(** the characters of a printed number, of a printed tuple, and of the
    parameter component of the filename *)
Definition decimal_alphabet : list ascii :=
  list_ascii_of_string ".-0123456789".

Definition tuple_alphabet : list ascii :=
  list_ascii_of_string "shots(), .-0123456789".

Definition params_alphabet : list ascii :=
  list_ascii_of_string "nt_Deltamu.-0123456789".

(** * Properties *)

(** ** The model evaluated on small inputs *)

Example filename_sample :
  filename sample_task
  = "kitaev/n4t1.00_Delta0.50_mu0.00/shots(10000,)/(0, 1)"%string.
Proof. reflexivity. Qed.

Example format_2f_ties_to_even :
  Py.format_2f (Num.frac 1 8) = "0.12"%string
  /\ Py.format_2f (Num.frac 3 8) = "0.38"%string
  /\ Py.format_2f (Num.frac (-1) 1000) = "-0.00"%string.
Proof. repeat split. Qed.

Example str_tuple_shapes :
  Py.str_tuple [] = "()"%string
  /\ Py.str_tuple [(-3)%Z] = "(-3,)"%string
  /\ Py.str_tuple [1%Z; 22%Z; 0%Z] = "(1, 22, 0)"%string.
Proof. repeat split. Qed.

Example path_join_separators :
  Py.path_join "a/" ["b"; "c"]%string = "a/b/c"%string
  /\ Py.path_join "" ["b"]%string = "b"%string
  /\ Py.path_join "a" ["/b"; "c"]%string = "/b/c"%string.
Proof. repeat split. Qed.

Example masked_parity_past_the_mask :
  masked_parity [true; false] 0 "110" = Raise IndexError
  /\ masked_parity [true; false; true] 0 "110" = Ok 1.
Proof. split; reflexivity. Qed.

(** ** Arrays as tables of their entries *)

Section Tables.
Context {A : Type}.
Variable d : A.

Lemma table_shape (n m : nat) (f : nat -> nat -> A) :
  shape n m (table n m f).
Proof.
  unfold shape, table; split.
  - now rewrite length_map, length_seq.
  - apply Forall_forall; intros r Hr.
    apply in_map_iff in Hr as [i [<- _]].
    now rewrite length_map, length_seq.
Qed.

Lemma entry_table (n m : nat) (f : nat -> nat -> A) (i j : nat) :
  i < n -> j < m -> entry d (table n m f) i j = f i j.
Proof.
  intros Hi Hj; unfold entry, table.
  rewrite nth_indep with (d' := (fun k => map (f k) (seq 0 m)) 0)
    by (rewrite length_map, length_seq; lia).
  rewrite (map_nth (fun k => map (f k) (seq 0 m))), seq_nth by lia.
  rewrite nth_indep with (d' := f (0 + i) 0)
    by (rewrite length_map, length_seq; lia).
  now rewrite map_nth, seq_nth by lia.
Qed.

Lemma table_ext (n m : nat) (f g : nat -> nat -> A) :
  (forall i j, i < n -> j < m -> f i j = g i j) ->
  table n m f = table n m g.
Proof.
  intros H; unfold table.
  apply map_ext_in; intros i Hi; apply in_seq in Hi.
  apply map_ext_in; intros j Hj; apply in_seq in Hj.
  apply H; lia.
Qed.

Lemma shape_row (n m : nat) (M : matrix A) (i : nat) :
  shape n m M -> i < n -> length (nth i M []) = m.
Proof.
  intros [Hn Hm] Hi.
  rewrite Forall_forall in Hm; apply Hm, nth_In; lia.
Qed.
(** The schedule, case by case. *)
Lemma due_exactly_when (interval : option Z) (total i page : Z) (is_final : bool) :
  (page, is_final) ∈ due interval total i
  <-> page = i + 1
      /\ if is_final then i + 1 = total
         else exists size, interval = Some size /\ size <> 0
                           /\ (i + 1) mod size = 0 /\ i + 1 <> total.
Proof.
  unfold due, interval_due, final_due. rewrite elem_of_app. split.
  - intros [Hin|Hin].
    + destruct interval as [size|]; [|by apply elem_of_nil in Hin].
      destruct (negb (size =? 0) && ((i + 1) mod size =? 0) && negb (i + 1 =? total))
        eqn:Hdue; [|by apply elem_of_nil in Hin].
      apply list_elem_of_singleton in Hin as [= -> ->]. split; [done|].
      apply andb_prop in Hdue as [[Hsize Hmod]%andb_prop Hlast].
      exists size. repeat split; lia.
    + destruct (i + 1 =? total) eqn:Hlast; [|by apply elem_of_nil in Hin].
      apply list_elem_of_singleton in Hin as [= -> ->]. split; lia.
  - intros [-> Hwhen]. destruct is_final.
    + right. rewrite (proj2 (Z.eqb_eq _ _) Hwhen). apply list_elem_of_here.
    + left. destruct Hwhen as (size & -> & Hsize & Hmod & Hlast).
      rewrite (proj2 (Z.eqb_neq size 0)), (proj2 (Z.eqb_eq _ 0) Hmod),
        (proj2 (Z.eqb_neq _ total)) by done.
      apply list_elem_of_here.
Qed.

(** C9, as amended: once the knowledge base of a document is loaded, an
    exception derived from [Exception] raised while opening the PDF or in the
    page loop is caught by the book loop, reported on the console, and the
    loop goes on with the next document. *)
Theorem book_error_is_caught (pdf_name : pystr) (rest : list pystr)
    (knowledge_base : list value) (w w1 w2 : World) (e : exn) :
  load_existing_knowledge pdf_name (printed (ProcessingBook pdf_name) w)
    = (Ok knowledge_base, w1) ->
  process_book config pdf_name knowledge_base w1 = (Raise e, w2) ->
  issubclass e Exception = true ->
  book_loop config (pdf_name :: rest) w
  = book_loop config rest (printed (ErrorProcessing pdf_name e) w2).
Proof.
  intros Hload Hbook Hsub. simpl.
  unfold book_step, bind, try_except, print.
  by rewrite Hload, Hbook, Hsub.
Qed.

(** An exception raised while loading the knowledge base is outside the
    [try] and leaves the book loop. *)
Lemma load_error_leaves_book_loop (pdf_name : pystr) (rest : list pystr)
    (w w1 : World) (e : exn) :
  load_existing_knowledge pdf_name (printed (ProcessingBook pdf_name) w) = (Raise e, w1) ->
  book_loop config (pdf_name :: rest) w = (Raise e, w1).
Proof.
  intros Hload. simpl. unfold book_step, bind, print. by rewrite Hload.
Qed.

────────

_YOUR TASK_.
Take from the material above every line that includes the word "frac".

_REPLY_.
  Py.format_2f (Num.frac 1 8) = "0.12"%string
  /\ Py.format_2f (Num.frac 3 8) = "0.38"%string
  /\ Py.format_2f (Num.frac (-1) 1000) = "-0.00"%string.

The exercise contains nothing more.